Catatan terbaru Aliansi Jurnalis Independen (AJI) dalam setahun terakhir mengungkapkan eskalasi kekerasan terhadap jurnalis yang meliput konflik di Maluku dan Papua — sebuah fakta yang mencederai martabat hukum sebagai fondasi negara demokrasi. Dari penganiayaan fisik hingga kriminalisasi melalui UU ITE, para wartawan menjadi sasaran lemahnya perlindungan hukum dan rendahnya kesadaran aparat akan hak kebebasan pers. Padahal, Mahkamah Konstitusi telah menegaskan bahwa kebebasan pers adalah pilar demokrasi yang wajib dilindungi. Pelanggaran terhadap martabat hukum dalam konteks ini bukan sekadar kejahatan biasa, melainkan pengingkaran terhadap hak asasi manusia yang paling mendasar dalam bingkai negara hukum.
Kriminalisasi Jurnalis: Pelanggaran Martabat Hukum dan Hukum Humaniter Internasional
Kekerasan terhadap jurnalis di daerah konflik tidak hanya melanggar undang-undang nasional, tetapi juga norma-norma hukum humaniter internasional. Dalam situasi konflik bersenjata non-internasional, jurnalis sipil berhak atas perlindungan penuh berdasarkan Pasal 3 Common Geneva Conventions dan Prinsip-Prinsip Dasar Perlindungan Sipil. Namun, praktik kriminalisasi melalui UU ITE dan intimidasi fisik menunjukkan adanya pengabaian serius terhadap martabat hukum. Berikut adalah beberapa pelanggaran yang teridentifikasi:
- Pasal 28F UUD 1945 — Hak setiap orang untuk berkomunikasi dan memperoleh informasi dijamin konstitusi, namun dilanggar oleh tindakan represif aparat.

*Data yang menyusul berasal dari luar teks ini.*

Record TxPool := mkTxPool {
  tp_limit : Z;
  tp_chainId : Z;
  tp_groupId : Z;
  tp_maxMemoryLimit : Z;
  tp_txNonceCheck : TransactionNonceCheck;
  tp_nonces : gset Z;             (* [m_txpoolNonceChecker] *)
  tp_txsQueue : list PoolTx;
  tp_txsHash : gset Z;
  tp_txsHashFilter : gset Z;
  tp_dropped : gset Z;
  tp_invalidTxs : gmap Z Z;
  tp_usedMemorySize : Z;
  tp_receipts : list (Z * receipt) }.
Definition set_tp_txNonceCheck v (s : TxPool) : TxPool := mkTxPool (tp_limit s) (tp_chainId s)
  (tp_groupId s) (tp_maxMemoryLimit s) v (tp_nonces s) (tp_txsQueue s) (tp_txsHash s)
  (tp_txsHashFilter s) (tp_dropped s) (tp_invalidTxs s) (tp_usedMemorySize s) (tp_receipts s).
Definition set_tp_nonces v (s : TxPool) : TxPool := mkTxPool (tp_limit s) (tp_chainId s)
  (tp_groupId s) (tp_maxMemoryLimit s) (tp_txNonceCheck s) v (tp_txsQueue s) (tp_txsHash s)
  (tp_txsHashFilter s) (tp_dropped s) (tp_invalidTxs s) (tp_usedMemorySize s) (tp_receipts s).
Definition set_tp_txsQueue v (s : TxPool) : TxPool := mkTxPool (tp_limit s) (tp_chainId s)
  (tp_groupId s) (tp_maxMemoryLimit s) (tp_txNonceCheck s) (tp_nonces s) v (tp_txsHash s)
  (tp_txsHashFilter s) (tp_dropped s) (tp_invalidTxs s) (tp_usedMemorySize s) (tp_receipts s).
Definition set_tp_txsHash v (s : TxPool) : TxPool := mkTxPool (tp_limit s) (tp_chainId s)
  (tp_groupId s) (tp_maxMemoryLimit s) (tp_txNonceCheck s) (tp_nonces s) (tp_txsQueue s) v
  (tp_txsHashFilter s) (tp_dropped s) (tp_invalidTxs s) (tp_usedMemorySize s) (tp_receipts s).
Definition set_tp_txsHashFilter v (s : TxPool) : TxPool := mkTxPool (tp_limit s) (tp_chainId s)
  (tp_groupId s) (tp_maxMemoryLimit s) (tp_txNonceCheck s) (tp_nonces s) (tp_txsQueue s)
  (tp_txsHash s) v (tp_dropped s) (tp_invalidTxs s) (tp_usedMemorySize s) (tp_receipts s).
Definition set_tp_dropped v (s : TxPool) : TxPool := mkTxPool (tp_limit s) (tp_chainId s)
  (tp_groupId s) (tp_maxMemoryLimit s) (tp_txNonceCheck s) (tp_nonces s) (tp_txsQueue s)
  (tp_txsHash s) (tp_txsHashFilter s) v (tp_invalidTxs s) (tp_usedMemorySize s) (tp_receipts s).
Definition set_tp_invalidTxs v (s : TxPool) : TxPool := mkTxPool (tp_limit s) (tp_chainId s)
  (tp_groupId s) (tp_maxMemoryLimit s) (tp_txNonceCheck s) (tp_nonces s) (tp_txsQueue s)
  (tp_txsHash s) (tp_txsHashFilter s) (tp_dropped s) v (tp_usedMemorySize s) (tp_receipts s).
Definition set_tp_usedMemorySize v (s : TxPool) : TxPool := mkTxPool (tp_limit s) (tp_chainId s)
  (tp_groupId s) (tp_maxMemoryLimit s) (tp_txNonceCheck s) (tp_nonces s) (tp_txsQueue s)
  (tp_txsHash s) (tp_txsHashFilter s) (tp_dropped s) (tp_invalidTxs s) v (tp_receipts s).
Definition set_tp_receipts v (s : TxPool) : TxPool := mkTxPool (tp_limit s) (tp_chainId s)
  (tp_groupId s) (tp_maxMemoryLimit s) (tp_txNonceCheck s) (tp_nonces s) (tp_txsQueue s)
  (tp_txsHash s) (tp_txsHashFilter s) (tp_dropped s) (tp_invalidTxs s) (tp_usedMemorySize s) v.

(** The constructor, on a chain whose checker is given. *)
Definition newTxPool (limit chainId groupId maxMemoryLimit : Z) (checker : TransactionNonceCheck) : TxPool :=
  mkTxPool limit chainId groupId maxMemoryLimit checker ∅ [] ∅ ∅ ∅ ∅ 0 [].

(** ** The queue *)

(** [m_txsQueue.emplace] under [transactionCompare]. *)
Fixpoint queue_insert (t : PoolTx) (q : list PoolTx) : list PoolTx :=
  match q with
  | [] => [t]
  | x :: q' => if pt_importTime t <=? pt_importTime x then t :: q else x :: queue_insert t q'
  end.
(** Dereferencing and erasing the iterator of a hash. *)
Definition queue_find (h : Z) (q : list PoolTx) : option PoolTx := snd <$> list_find (λ t, pt_sha3 t = h) q.
Fixpoint queue_erase (h : Z) (q : list PoolTx) : list PoolTx :=
  match q with
  | [] => []
  | x :: q' => if pt_sha3 x =? h then q' else x :: queue_erase h q'
  end.
Definition zsize (q : list PoolTx) : Z := zlen q.

(** ** Importing *)

(** [notifyReceipt]. *)
Definition exceptionOf (r : ImportResult) : TransactionException :=
  match r with
  | NotBelongToTheGroup => RequestNotBelongToTheGroup
  | BlockLimitCheckFailed => BlockLimitCheckFail
  | TransactionNonceCheckFail => NonceCheckFail
  | TransactionPoolIsFull => TxPoolIsFull
  | TxPoolNonceCheckFail => NonceCheckFail
  | AlreadyKnown => AlreadyKnownTx
  | AlreadyInChain => AlreadyInChainTx
  | InvalidChainId => InvalidChainIdTx
  | InvalidGroupId => InvalidGroupIdTx
  | Malformed => MalformedTx
  | OverGroupMemoryLimit => OverGroupMemoryLimitTx
  | _ => TransactionRefused
  end.
Definition notifyReceipt (t : PoolTx) (r : ImportResult) (p : TxPool) : TxPool :=
  if pt_rpcCallback t then set_tp_receipts (tp_receipts p ++ [(pt_sha3 t, Refused (exceptionOf r))]) p else p.

(** [verify].  The pool's nonce check inserts the nonce, before the chain and group
    identifiers are looked at. *)
Definition verify (t : PoolTx) (retry : bool) (p : TxPool) : TxPool * ImportResult :=
  let h := pt_sha3 t in
  if bool_decide (h ∈ tp_txsHash p) then (p, AlreadyKnown)
  else if bool_decide (h ∈ tp_dropped p) && negb retry then (p, AlreadyInChain)
  else if (pt_nonce t =? Invalid256) || negb (isNonceOk (pt_nonce t) false (nc_cache (tp_txNonceCheck p))).2
  then (p, TransactionNonceCheckFail)
  else if negb (isBlockLimitOk (pt_blockLimit t) (tp_txNonceCheck p)) then (p, BlockLimitCheckFailed)
  else if negb (pt_senderOk t) then (p, Malformed)
  else let '(nonces, ok) := isNonceOk (pt_nonce t) true (tp_nonces p) in
       let p := set_tp_nonces nonces p in
       if negb ok then (p, TxPoolNonceCheckFail)
       else if negb (tp_chainId p =? pt_chainId t) then (p, InvalidChainId)
       else if negb (tp_groupId p =? pt_groupId t) then (p, InvalidGroupId)
       else (p, Success).

(** [insert]. *)
Definition insert_tx (t : PoolTx) (p : TxPool) : TxPool * bool :=
  if bool_decide (pt_sha3 t ∈ tp_txsHash p) then (p, false)
  else (set_tp_txsHash ({[pt_sha3 t]} ∪ tp_txsHash p) (set_tp_txsQueue (queue_insert t (tp_txsQueue p)) p), true).

(** [import]: the memory test takes no lock, the rest runs under the pool's. *)
Definition import_precheck (t : PoolTx) (p : TxPool) : bool :=
  tp_usedMemorySize p + pt_capacity t <=? tp_maxMemoryLimit p.
Definition import_locked (t : PoolTx) (retry : bool) (p : TxPool) : TxPool * ImportResult :=
  if tp_limit p <=? zsize (tp_txsQueue p) then (p, TransactionPoolIsFull)
  else
    let '(p, ret) := verify t retry p in
    match ret with
    | Success =>
        let '(p, inserted) := insert_tx t p in
        let p := if inserted
                 then set_tp_usedMemorySize (tp_usedMemorySize p + pt_capacity t)
                        (set_tp_nonces (insertNonce (pt_nonce t) (tp_nonces p)) p)
                 else p in
        (set_tp_txsHashFilter ({[pt_sha3 t]} ∪ tp_txsHashFilter p) p, Success)
    | r => (p, r)
    end.
Definition import (now : Z) (t : PoolTx) (retry : bool) (p : TxPool) : TxPool * ImportResult :=
  let t := set_pt_importTime now t in
  if import_precheck t p then import_locked t retry p else (p, OverGroupMemoryLimit).

(** [submit]: the node's membership in the group and the synchroniser's answer are
    arguments. *)
Definition submit (now : Z) (isSealerOrObserver syncOk : bool) (t : PoolTx) (p : TxPool) : TxPool :=
  if isSealerOrObserver then
    if negb syncOk then notifyReceipt t TransactionRefusedResult p
    else match import now t false p with
         | (p, Success) => p
         | (p, r) => notifyReceipt t r p
         end
  else notifyReceipt t NotBelongToTheGroup p.

(** [submitTransactions]: [false] is the exception [TransactionRefused]. *)
Definition submitTransactions (now : Z) (t : PoolTx) (p : TxPool) : TxPool * bool :=
  match import now t false p with (p, Success) => (p, true) | (p, _) => (p, false) end.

- Pasal 8 UU No. 40 Tahun 1999 tentang Pers — Melarang penyensoran, pembredelan, dan pelarangan penyiaran, tetapi nyatanya jurnalis di Maluku dan Papua kerap menjadi target pembatasan akses.

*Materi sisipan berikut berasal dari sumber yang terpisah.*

(** ** Leaders *)

(** Every sealer gets its turn: from any view, among as many consecutive views as
    there are nodes each index is the leader's exactly once. *)
Theorem leader_rotates e i :
  let n := eb_nodeNum (pe_base e) in
  (getLeader e).1 = true → n < 2 ^ 16 → 0 <= pe_view e → 0 <= highestNumber e →
  pe_view e + highestNumber e + n < 2 ^ 63 → 0 <= i < n →
  ∃ k, 0 <= k < n ∧ ∀ k', 0 <= k' < n →
    ((getLeader (set_pe_view (pe_view e + k') e)).2 = i ↔ k' = k).
Proof.
  intros n Hl Hn Hv Hh Hb Hi.
  assert (Hlead : ∀ k', 0 <= k' < n →
    (getLeader (set_pe_view (pe_view e + k') e)).2 = (pe_view e + highestNumber e + k') mod n).
  { intros k' Hk'. unfold getLeader in *. simpl. destruct (_ || _); [done|]. cbn [snd].
    change (highestNumber (set_pe_view (pe_view e + k') e)) with (highestNumber e). fold n.
    rewrite wrapS_id by lia. rewrite Z.rem_mod_nonneg by lia.
    replace (pe_view e + k' + highestNumber e) with (pe_view e + highestNumber e + k') by lia.
    apply wrapU_id. pose proof (Z.mod_pos_bound (pe_view e + highestNumber e + k') n). lia. }
  set (a := pe_view e + highestNumber e) in *. exists ((i - a) mod n).
  split; [apply Z.mod_pos_bound; lia|]. intros k' Hk'. rewrite Hlead by done. split.
  - intros <-. rewrite Zminus_mod_idemp_l. replace (a + k' - a) with k' by lia. by rewrite Z.mod_small.
  - intros ->. rewrite Zplus_mod_idemp_r. replace (a + (i - a)) with i by lia. by rewrite Z.mod_small.
Qed.

(** ** Downloaded blocks *)

Lemma resetConfig_inv lg e e' :
  resetConfig lg e = Ok e' →
  (∃ nl, base_resetConfig (bci_number (pe_chain e)) lg (pe_base e) = Ok (pe_base e', nl))
  ∧ pe_reqCache e' = pe_reqCache e ∧ pe_view e' = pe_view e ∧ pe_toView e' = pe_toView e
  ∧ pe_chain e' = pe_chain e ∧ pe_msgQueue e' = pe_msgQueue e.
Proof.
  unfold resetConfig. destruct (base_resetConfig _ _ _) as [[b nl]|]; [|done]. simpl.
  set (e1 := match nl with Some l => _ | None => _ end).
  assert (He1 : pe_base e1 = b ∧ pe_reqCache e1 = pe_reqCache e ∧ pe_view e1 = pe_view e
                ∧ pe_toView e1 = pe_toView e ∧ pe_chain e1 = pe_chain e ∧ pe_msgQueue e1 = pe_msgQueue e)
    by (subst e1; by destruct nl).
  clearbody e1. destruct He1 as (<- & <- & <- & <- & <- & <-).
  unfold resetConsensusTimeout. destruct (negb (pe_supportTimeAdjust e1)); simpl.
  - intros [= <-]. destruct (eb_sealerListUpdated (pe_base e1)); (split; [by exists nl|done]).
  - destruct (lg_consensusTimeout lg); [|done]. simpl. intros [= <-]. repeat break_if; (split; [by exists nl|done]).
Qed.

(** The indices a signature list names, as the check reads them. *)
Definition signers (b : Block) : list Z := (λ s, wrapU 16 s.1) <$> b_sigList b.

(** What a positive answer of [checkBlock] has established. *)
Lemma checkBlock_true env b e e' :
  checkBlock env b e = Ok (e', true) → m_number (b_header b) ≠ 0 →
  resetConfig (en_ledger env) e = Ok e' ∧ bci_number (pe_chain e) < m_number (b_header b)
  ∧ eb_sealerList (pe_base e') = m_sealerList (b_header b)
  ∧ minValidNodes (pe_base e') <= zlen (b_sigList b)
  ∧ ∀ i sg, (i, sg) ∈ b_sigList b → checkBlockSign (wrapU 16 i) (headerHash (b_header b)) sg e' = true.
Proof.
  unfold checkBlock. intros Hc H0. destruct (m_number (b_header b) <=? _) eqn:Hn; [done|]. apply Z.leb_gt in Hn.
  destruct (resetConfig (en_ledger env) e) as [e1|]; [|done]. simpl in Hc. injection Hc as <- Hc.
  apply Z.eqb_neq in H0. rewrite H0 in Hc. unfold checkSealerList in Hc.
  destruct (bool_decide_reflect (eb_sealerList (pe_base e1) = m_sealerList (b_header b))) as [Hs|]; [|done].
  simpl in Hc. destruct (getSealerByIndex _ _ =? 0); [done|].
  destruct (zlen (b_sigList b) <? _) eqn:Hq; [done|]. apply Z.ltb_ge in Hq.
  destruct (checkSigList b e1) eqn:Hl; [|done]. split_and!; try done.
  intros i sg Hin. unfold checkSigList in Hl. rewrite forallb_forall in Hl.
  apply (Hl (i, sg)). by apply list_elem_of_In.
Qed.

Lemma checkBlockSign_index i hash sg e :
  checkBlockSign i hash sg e = true →
  0 <= i < zlen (eb_sealerList (pe_base e))
  ∧ ∃ k, eb_sealerList (pe_base e) !! Z.to_nat i = Some k ∧ Verify k sg hash = true.
Proof.
  unfold checkBlockSign, getNodeIDByIndex, getSealerByIndex.
  destruct ((0 <=? i) && (i <? zlen (eb_sealerList (pe_base e)))) eqn:E; [|done].
  apply andb_true_iff in E as [E1%Z.leb_le E2%Z.ltb_lt].
  destruct (eb_sealerList (pe_base e) !! Z.to_nat i) as [k|] eqn:Hk; cbn [default from_option id].
  2: { apply lookup_ge_None in Hk. unfold zlen in E2. lia. }
  destruct (k =? 0); [done|]. intros Hv. split; [lia|]. by exists k.
Qed.

(** Distinct signatures of one hash come from distinct indices. *)
Lemma signers_NoDup b e `{!UniqueSignatures} :
  NoDup (b_sigList b).*2 →
  (∀ i sg, (i, sg) ∈ b_sigList b → checkBlockSign (wrapU 16 i) (headerHash (b_header b)) sg e = true) →
  NoDup (signers b).
Proof.
  unfold signers. induction (b_sigList b) as [|[i sg] l IH]; intros Hd Hv; [constructor|].
  rewrite fmap_cons in *. apply NoDup_cons in Hd as [Hn Hd]. constructor.
  - intros ([j sg'] & Hj & Hin)%list_elem_of_fmap. simpl in Hj. apply Hn. apply list_elem_of_fmap.
    exists (j, sg'). split; [|done]. simpl.
    destruct (checkBlockSign_index _ _ _ _ (Hv i sg (list_elem_of_here _ _))) as (_ & k & Hk & V1).
    destruct (checkBlockSign_index _ _ _ _ (Hv j sg' (list_elem_of_further _ _ _ Hin))) as (_ & k' & Hk' & V2).
    rewrite <-Hj, Hk in Hk'. injection Hk' as <-. by apply (unique_signatures k _ _ _ V1 V2).
  - apply IH; [done|]. intros i' sg' Hin. apply Hv. by apply list_elem_of_further.
Qed.

(** Enough distinct signers of a block. *)
Lemma checkBlock_signers env b e e' `{!UniqueSignatures} :
  checkBlock env b e = Ok (e', true) → m_number (b_header b) ≠ 0 → NoDup (b_sigList b).*2 →
  ∃ S : gset Z, S ⊆ indices (zlen (eb_sealerList (pe_base e')))
    ∧ minValidNodes (pe_base e') <= Z.of_nat (size S)
    ∧ ∀ i, i ∈ S → ∃ k sg, eb_sealerList (pe_base e') !! Z.to_nat i = Some k
                          ∧ Verify k sg (headerHash (b_header b)) = true.
Proof.
  intros Hc H0 Hd. destruct (checkBlock_true _ _ _ _ Hc H0) as (_ & _ & _ & Hq & Hv).
  pose proof (signers_NoDup b e' Hd Hv) as Hn. exists (list_to_set (signers b)).
  assert (Hin : ∀ i, i ∈ signers b → ∃ sg, checkBlockSign i (headerHash (b_header b)) sg e' = true).
  { intros i ([j sg] & -> & Hj)%list_elem_of_fmap. exists sg. by apply Hv. }
  split_and!.
  - intros i Hi%elem_of_list_to_set. destruct (Hin i Hi) as (sg & [Hr _]%checkBlockSign_index).
    apply elem_of_list_to_set, elem_of_seqZ. lia.
  - rewrite size_list_to_set by done. unfold signers. rewrite length_fmap. done.
  - intros i Hi%elem_of_list_to_set. destruct (Hin i Hi) as (sg & [_ (k & Hk & V)]%checkBlockSign_index).
    by exists k, sg.
Qed.


(** The signatures of a downloaded block need not come from different sealers:
    one sealer's signature, repeated as often as the quorum asks, passes. *)
Theorem checkBlock_one_signer env b e e' i sg :
  resetConfig (en_ledger env) e = Ok e' → bci_number (pe_chain e) < m_number (b_header b) →
  eb_sealerList (pe_base e') = m_sealerList (b_header b) →
  getSealerByIndex (wrapU 64 (m_sealer (b_header b))) (pe_base e') ≠ 0 →
  zlen (b_transactions b) <= eb_maxBlockTransactions (pe_base e') →
  checkBlockSign (wrapU 16 i) (headerHash (b_header b)) sg e' = true →
  checkBlock env (set_b_sigList (replicate (Z.to_nat (minValidNodes (pe_base e'))) (i, sg)) b) e = Ok (e', true).
Proof.
  intros Hr Hn Hs Hsealer Htx Hsig. unfold checkBlock. simpl. rewrite (proj2 (Z.leb_gt _ _) Hn), Hr. simpl.
  unfold checkSealerList. simpl. rewrite (bool_decide_true _ Hs), (proj2 (Z.eqb_neq _ _) Hsealer). simpl.
  assert (Hq : 0 <= minValidNodes (pe_base e')) by (unfold minValidNodes; apply wrapU_range; lia).
  unfold zlen at 1. rewrite length_replicate, Z2Nat.id, Z.ltb_irrefl by done.
  assert (Hall : checkSigList (set_b_sigList (replicate (Z.to_nat (minValidNodes (pe_base e'))) (i, sg)) b) e' = true).
  { unfold checkSigList. simpl. apply forallb_forall. intros x Hx%list_elem_of_In%elem_of_replicate_inv. by subst x. }
  rewrite Hall. simpl. rewrite (proj2 (Z.ltb_ge _ _) Htx). by destruct (m_number (b_header b) =? 0).
Qed.

(** ** Committing a block *)

Lemma commitPrepared_commits env e b :
  pBlock (m_prepareCache (pe_reqCache e)) = Some b →
  ∃ r, commits (pe_events (commitPrepared env e))
       = commits (pe_events e)
         ++ [((generateAndSetSigList b (minValidNodes (pe_base e)) (pe_reqCache e)).1, r)].
Proof.
  intros Hb. unfold commitPrepared. rewrite Hb. simpl.
  destruct (bci_commitBlock _ _ _) as [c ret]. exists ret.
  destruct ret; simpl; rewrite !commits_app; simpl; rewrite ?app_nil_r; done.
Qed.

Lemma getSigCacheSize_frame check h t c :
  m_prepareCache (getSigCacheSize check h t c).1 = m_prepareCache c
  ∧ m_commitCache (getSigCacheSize check h t c).1 = m_commitCache c.
Proof. unfold getSigCacheSize. break_if; [|done]. by destruct (checkAndRemoveInvalidFutureReq _ _ _ _ _). Qed.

- Prinsip Perlindungan Jurnalis dalam Hukum Humaniter Internasional — Jurnalis yang melakukan tugas profesional dalam konflik harus dihormati dan dilindungi, namun catatan AJI menunjukkan sebaliknya.
Kriminalisasi terhadap jurnalis melalui UU ITE, seperti tuduhan pencemaran nama baik atau ujaran kebencian, sering dimanfaatkan untuk membungkam liputan kritis. Praktik ini jelas bertentangan dengan martabat hukum yang menghendaki penegakan keadilan tanpa diskriminasi dan dengan menghormati prinsip proporsionalitas.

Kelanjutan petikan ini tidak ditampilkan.